> **Problem**
Each line below that includes the word "foldl" adds one to the count; give that count and nothing else.

Start of Exercise materials

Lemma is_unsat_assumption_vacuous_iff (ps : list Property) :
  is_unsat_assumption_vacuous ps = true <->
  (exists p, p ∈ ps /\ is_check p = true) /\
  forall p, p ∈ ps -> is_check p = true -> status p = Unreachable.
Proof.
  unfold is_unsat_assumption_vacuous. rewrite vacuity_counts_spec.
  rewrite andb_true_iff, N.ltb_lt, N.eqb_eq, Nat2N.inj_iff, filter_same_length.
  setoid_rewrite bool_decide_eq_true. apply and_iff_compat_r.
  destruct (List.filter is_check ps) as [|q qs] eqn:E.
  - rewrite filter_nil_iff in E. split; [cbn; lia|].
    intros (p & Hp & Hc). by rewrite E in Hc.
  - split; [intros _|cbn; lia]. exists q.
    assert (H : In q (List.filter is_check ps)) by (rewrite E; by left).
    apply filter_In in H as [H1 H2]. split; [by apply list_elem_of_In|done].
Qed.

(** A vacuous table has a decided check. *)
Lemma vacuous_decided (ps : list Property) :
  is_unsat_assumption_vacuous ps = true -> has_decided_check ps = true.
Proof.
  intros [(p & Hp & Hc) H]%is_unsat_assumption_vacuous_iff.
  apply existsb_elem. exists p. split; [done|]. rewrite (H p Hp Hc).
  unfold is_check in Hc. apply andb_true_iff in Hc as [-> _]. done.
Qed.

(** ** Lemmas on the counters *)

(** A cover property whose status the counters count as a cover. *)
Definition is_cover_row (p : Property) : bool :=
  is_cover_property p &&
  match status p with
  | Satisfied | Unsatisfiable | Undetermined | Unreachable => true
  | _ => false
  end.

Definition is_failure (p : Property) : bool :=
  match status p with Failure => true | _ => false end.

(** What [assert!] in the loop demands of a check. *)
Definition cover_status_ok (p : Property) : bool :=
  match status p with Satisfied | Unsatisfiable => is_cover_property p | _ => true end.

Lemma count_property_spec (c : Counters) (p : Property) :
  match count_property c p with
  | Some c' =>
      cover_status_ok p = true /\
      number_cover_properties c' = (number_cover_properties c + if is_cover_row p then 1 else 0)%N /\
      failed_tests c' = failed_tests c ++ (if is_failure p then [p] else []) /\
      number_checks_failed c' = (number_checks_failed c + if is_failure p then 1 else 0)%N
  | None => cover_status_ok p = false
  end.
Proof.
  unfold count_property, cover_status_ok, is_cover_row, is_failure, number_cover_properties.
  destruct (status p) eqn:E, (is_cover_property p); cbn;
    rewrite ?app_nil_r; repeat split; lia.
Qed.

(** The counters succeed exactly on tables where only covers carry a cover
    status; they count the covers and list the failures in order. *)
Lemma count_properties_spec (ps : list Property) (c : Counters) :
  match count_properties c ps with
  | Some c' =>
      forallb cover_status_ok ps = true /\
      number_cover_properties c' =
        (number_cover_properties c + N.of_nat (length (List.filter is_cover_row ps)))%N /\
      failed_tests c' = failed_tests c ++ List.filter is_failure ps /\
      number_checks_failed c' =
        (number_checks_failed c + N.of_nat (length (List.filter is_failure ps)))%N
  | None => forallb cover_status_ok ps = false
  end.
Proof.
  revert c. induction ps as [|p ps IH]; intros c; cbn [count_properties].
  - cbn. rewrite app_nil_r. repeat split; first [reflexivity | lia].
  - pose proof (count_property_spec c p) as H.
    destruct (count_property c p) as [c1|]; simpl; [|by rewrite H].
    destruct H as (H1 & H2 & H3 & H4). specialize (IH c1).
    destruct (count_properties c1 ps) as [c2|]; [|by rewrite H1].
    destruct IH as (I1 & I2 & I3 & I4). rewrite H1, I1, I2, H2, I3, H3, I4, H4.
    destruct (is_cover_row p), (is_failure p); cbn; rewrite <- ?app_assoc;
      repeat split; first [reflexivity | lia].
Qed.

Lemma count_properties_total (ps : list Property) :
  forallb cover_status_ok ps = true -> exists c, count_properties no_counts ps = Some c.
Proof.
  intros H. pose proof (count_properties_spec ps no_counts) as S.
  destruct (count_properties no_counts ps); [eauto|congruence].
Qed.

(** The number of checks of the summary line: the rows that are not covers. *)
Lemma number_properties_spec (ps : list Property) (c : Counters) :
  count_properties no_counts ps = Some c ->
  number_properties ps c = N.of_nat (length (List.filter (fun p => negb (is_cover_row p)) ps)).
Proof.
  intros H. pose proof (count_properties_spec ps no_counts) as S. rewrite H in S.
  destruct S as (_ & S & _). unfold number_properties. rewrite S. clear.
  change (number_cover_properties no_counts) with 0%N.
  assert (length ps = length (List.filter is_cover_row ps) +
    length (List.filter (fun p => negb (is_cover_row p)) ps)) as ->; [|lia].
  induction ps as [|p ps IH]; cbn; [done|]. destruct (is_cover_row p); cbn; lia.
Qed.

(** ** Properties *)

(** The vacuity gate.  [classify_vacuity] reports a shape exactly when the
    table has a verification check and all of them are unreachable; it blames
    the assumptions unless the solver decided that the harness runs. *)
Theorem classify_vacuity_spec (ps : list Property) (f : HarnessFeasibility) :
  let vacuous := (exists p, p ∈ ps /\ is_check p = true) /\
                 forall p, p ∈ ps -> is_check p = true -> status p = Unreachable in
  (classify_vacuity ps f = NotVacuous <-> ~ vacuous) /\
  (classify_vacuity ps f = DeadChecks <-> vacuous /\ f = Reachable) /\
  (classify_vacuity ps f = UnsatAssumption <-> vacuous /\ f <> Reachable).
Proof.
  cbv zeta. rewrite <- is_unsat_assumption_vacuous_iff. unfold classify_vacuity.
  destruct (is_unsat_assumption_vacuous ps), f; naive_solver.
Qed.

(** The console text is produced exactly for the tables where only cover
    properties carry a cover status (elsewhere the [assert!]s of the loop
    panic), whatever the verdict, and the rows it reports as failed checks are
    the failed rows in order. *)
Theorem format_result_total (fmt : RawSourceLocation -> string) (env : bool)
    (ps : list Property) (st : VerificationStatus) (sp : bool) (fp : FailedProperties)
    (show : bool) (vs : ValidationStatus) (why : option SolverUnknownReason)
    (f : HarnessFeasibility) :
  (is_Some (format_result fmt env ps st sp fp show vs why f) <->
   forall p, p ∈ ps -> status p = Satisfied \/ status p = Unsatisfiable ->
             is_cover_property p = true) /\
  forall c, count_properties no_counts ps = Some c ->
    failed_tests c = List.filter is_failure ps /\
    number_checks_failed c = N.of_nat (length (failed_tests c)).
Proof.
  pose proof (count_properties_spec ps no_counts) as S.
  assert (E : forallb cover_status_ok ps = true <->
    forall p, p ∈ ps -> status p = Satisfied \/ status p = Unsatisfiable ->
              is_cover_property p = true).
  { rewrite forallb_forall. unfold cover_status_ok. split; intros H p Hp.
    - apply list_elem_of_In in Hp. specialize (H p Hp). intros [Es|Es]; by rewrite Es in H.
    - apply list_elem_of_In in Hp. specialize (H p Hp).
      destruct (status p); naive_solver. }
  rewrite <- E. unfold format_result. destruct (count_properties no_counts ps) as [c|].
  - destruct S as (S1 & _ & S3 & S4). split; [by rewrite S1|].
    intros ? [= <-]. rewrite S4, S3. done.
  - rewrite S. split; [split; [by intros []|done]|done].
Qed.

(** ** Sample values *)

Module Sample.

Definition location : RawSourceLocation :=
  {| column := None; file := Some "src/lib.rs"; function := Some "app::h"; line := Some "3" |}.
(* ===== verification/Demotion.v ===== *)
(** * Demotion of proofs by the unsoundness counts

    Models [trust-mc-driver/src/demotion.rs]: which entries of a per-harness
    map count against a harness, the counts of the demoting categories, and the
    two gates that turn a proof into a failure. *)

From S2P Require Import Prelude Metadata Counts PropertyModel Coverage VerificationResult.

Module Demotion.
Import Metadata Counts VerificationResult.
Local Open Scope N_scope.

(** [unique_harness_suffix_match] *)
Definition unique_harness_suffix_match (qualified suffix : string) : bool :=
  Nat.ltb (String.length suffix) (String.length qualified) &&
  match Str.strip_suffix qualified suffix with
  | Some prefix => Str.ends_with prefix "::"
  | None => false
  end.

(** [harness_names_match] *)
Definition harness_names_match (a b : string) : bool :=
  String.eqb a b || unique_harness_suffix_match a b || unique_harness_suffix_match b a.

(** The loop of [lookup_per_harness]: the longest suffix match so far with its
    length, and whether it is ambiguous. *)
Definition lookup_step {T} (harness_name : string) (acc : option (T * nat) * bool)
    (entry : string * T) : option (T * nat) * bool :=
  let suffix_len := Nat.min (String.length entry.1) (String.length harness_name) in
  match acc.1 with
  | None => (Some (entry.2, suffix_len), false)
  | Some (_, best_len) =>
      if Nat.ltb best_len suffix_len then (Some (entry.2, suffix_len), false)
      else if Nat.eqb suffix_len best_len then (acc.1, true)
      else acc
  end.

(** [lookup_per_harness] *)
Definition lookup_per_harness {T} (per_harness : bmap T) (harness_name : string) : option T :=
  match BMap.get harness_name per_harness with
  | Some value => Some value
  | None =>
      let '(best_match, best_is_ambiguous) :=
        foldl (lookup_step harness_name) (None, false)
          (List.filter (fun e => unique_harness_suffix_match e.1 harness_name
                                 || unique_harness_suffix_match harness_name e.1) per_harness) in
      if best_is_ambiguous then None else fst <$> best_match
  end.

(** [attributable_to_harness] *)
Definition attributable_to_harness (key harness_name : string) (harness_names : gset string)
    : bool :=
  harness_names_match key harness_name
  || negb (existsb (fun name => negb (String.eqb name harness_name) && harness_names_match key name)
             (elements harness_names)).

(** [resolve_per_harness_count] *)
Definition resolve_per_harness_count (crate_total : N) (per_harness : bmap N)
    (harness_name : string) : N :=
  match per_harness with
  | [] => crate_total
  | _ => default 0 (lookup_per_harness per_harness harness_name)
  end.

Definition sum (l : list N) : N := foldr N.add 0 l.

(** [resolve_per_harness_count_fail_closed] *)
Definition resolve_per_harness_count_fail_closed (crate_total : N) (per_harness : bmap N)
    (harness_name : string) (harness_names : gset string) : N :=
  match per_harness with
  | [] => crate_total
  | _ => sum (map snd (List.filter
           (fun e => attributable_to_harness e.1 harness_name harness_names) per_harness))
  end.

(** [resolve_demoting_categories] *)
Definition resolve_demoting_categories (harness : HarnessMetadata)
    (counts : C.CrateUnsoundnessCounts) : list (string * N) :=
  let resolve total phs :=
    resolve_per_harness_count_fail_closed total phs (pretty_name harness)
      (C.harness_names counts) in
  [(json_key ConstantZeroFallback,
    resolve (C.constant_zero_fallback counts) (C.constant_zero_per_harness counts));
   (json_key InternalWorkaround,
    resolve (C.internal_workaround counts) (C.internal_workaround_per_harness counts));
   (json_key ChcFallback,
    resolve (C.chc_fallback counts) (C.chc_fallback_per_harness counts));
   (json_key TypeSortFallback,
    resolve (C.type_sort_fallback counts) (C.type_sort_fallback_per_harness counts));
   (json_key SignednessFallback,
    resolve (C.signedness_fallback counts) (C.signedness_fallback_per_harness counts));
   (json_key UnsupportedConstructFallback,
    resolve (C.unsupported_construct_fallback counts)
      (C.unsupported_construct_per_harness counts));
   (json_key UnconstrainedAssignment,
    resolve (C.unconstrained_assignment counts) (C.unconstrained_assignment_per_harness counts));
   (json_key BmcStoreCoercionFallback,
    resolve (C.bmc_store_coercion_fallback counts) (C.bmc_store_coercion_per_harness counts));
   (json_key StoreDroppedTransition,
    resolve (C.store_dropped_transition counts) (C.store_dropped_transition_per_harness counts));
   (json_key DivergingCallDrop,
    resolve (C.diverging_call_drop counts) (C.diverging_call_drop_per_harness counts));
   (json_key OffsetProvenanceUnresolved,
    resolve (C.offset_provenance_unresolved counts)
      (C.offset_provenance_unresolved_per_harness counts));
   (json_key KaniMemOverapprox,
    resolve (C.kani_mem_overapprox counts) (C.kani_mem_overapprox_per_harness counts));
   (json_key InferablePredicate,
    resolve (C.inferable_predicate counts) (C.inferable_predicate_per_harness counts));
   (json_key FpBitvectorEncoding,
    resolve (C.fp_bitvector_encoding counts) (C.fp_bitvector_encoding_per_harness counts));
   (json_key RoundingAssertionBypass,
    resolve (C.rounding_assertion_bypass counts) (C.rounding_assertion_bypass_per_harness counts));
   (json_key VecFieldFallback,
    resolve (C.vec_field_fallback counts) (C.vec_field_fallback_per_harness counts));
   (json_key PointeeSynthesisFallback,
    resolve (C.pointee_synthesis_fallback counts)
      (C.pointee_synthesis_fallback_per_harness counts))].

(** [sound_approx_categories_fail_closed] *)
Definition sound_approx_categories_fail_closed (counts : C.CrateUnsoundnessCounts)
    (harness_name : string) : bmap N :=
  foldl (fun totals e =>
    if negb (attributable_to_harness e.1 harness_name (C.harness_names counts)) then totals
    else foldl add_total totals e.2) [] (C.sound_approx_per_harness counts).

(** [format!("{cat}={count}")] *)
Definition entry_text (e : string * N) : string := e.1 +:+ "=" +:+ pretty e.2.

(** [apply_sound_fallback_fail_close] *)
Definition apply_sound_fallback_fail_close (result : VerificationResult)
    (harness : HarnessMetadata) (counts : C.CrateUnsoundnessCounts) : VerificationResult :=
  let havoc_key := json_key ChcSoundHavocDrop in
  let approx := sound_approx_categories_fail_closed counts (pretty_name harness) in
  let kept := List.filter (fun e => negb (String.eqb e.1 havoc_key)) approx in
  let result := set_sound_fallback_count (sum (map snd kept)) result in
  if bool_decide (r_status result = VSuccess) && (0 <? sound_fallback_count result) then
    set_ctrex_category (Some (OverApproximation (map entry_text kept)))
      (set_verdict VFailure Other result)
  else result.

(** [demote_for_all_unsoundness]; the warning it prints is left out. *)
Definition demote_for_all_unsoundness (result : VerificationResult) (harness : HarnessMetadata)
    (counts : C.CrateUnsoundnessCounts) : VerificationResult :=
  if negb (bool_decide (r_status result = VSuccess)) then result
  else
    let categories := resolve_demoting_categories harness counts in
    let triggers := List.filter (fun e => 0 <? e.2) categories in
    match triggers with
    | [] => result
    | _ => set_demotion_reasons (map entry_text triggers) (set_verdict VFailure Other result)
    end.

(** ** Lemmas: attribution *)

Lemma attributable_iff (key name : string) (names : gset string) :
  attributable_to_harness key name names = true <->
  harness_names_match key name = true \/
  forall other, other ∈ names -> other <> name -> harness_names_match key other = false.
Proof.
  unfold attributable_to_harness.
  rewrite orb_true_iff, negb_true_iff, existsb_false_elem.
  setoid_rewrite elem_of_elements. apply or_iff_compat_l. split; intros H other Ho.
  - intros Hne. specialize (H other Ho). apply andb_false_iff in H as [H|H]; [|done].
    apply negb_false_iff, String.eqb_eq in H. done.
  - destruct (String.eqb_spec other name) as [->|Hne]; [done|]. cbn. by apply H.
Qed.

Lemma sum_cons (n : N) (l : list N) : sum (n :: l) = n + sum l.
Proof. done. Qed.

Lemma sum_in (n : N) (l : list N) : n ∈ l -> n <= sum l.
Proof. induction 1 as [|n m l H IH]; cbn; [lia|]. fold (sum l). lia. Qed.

End of Exercise materials

> **Answer box**
3